Repeat exactly the lines from the first line of the records through the line containing "match w with Daily => usage", and nothing more.

[Stored items]
=== Begin Enclosure ===

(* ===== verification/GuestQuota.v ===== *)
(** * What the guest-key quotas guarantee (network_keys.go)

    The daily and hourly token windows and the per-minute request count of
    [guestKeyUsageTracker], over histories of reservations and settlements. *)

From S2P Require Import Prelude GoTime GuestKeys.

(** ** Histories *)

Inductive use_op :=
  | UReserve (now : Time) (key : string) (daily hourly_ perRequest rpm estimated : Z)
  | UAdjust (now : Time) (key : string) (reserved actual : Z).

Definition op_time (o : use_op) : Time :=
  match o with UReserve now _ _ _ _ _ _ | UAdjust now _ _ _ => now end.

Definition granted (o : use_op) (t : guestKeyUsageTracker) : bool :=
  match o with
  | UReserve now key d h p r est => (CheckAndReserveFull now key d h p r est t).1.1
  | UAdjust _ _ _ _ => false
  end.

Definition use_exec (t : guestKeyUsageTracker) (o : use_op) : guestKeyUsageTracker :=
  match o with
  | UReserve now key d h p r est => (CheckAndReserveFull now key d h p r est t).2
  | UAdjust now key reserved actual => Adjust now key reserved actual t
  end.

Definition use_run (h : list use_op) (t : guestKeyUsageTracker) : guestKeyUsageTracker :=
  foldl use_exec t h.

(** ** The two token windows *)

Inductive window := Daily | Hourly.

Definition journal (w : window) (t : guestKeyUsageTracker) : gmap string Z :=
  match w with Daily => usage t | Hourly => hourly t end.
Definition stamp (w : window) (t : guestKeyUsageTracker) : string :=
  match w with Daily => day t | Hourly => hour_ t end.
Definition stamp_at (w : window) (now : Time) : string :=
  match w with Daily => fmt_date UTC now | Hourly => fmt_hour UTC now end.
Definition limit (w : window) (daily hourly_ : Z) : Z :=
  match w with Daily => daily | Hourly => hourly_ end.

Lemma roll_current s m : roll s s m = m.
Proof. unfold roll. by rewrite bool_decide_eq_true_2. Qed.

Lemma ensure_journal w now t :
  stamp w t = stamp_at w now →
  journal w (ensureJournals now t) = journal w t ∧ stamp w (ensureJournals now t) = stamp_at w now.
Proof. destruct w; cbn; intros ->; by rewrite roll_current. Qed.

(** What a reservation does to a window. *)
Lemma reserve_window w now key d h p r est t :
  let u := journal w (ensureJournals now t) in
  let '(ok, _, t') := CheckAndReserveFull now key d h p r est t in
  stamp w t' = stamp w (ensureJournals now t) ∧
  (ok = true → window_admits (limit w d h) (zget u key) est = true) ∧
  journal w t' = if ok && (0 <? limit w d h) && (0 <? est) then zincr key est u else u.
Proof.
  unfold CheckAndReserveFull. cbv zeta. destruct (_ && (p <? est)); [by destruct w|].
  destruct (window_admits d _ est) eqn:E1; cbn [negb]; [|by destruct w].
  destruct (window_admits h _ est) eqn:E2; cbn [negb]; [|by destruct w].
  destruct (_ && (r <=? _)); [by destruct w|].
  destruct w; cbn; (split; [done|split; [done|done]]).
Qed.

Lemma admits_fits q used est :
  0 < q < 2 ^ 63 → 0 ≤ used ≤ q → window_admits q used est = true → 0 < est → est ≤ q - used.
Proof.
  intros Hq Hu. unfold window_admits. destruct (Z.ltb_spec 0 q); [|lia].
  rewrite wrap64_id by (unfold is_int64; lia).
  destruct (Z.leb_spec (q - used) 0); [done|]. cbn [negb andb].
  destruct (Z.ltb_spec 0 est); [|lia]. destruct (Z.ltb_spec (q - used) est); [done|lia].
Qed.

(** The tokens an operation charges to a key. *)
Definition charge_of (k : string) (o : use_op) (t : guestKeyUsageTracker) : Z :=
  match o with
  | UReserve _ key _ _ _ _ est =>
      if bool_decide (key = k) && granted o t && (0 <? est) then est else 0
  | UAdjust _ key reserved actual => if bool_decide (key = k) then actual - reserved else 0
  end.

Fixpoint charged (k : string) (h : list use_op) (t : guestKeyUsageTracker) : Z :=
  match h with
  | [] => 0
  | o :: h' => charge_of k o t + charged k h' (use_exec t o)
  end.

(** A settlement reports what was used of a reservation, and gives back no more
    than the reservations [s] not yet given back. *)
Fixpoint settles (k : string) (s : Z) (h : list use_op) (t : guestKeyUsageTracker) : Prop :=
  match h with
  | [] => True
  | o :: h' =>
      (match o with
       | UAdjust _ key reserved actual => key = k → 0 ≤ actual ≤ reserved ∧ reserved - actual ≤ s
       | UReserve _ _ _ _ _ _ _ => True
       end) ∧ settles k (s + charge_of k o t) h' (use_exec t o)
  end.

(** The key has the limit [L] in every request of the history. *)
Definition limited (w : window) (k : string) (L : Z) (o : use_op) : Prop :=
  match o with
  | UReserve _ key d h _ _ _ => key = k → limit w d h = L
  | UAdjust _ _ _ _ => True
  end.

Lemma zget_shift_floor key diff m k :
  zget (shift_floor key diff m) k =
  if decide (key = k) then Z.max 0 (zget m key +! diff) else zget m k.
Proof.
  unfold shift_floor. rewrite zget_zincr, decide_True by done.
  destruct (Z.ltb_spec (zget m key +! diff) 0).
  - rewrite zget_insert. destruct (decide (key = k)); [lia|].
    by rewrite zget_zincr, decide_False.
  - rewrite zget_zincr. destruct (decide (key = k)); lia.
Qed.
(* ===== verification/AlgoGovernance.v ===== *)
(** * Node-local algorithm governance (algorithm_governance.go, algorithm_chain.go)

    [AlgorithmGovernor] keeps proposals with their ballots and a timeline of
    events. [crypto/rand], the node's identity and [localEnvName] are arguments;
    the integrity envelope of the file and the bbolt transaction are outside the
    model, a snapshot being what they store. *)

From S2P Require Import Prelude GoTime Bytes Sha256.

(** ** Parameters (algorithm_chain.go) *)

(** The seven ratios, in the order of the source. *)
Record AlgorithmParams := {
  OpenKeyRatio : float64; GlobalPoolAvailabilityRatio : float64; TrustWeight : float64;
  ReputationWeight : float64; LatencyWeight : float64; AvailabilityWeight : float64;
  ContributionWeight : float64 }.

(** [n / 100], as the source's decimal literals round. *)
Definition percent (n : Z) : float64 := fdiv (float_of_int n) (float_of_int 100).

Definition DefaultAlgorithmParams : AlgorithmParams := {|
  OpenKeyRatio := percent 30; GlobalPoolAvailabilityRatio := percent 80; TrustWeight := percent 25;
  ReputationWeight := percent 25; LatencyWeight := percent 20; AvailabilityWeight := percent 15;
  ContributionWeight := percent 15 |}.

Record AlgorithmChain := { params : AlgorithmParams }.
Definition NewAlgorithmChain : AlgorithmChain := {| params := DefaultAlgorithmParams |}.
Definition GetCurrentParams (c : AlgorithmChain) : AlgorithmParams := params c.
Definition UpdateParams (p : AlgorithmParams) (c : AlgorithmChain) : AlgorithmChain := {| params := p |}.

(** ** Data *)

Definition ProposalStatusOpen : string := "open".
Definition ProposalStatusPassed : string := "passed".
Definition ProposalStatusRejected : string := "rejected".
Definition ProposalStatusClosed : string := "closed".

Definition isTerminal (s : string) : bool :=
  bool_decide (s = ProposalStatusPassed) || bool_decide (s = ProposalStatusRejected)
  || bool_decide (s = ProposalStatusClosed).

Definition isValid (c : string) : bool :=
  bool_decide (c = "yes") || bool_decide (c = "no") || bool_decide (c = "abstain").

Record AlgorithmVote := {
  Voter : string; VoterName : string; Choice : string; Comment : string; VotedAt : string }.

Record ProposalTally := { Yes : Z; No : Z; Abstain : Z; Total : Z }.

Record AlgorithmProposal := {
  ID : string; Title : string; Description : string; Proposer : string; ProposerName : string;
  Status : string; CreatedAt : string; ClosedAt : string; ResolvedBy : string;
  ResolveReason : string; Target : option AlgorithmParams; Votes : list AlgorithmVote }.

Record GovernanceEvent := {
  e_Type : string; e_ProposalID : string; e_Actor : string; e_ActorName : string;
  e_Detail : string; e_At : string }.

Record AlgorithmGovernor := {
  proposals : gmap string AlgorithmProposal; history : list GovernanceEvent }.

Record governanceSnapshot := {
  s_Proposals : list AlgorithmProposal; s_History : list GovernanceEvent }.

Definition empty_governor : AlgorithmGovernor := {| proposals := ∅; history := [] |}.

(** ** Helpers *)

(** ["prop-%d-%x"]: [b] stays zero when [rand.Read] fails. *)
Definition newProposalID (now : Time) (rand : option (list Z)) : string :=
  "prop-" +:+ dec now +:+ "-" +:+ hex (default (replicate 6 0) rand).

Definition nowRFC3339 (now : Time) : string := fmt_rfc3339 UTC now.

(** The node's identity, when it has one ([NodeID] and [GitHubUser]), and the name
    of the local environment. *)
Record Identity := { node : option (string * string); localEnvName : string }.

=== End Enclosure ===

= Task output =
(* ===== verification/GuestQuota.v ===== *)
(** * What the guest-key quotas guarantee (network_keys.go)

    The daily and hourly token windows and the per-minute request count of
    [guestKeyUsageTracker], over histories of reservations and settlements. *)

From S2P Require Import Prelude GoTime GuestKeys.

(** ** Histories *)

Inductive use_op :=
  | UReserve (now : Time) (key : string) (daily hourly_ perRequest rpm estimated : Z)
  | UAdjust (now : Time) (key : string) (reserved actual : Z).

Definition op_time (o : use_op) : Time :=
  match o with UReserve now _ _ _ _ _ _ | UAdjust now _ _ _ => now end.

Definition granted (o : use_op) (t : guestKeyUsageTracker) : bool :=
  match o with
  | UReserve now key d h p r est => (CheckAndReserveFull now key d h p r est t).1.1
  | UAdjust _ _ _ _ => false
  end.

Definition use_exec (t : guestKeyUsageTracker) (o : use_op) : guestKeyUsageTracker :=
  match o with
  | UReserve now key d h p r est => (CheckAndReserveFull now key d h p r est t).2
  | UAdjust now key reserved actual => Adjust now key reserved actual t
  end.

Definition use_run (h : list use_op) (t : guestKeyUsageTracker) : guestKeyUsageTracker :=
  foldl use_exec t h.

(** ** The two token windows *)

Inductive window := Daily | Hourly.

Definition journal (w : window) (t : guestKeyUsageTracker) : gmap string Z :=
  match w with Daily => usage t | Hourly => hourly t end.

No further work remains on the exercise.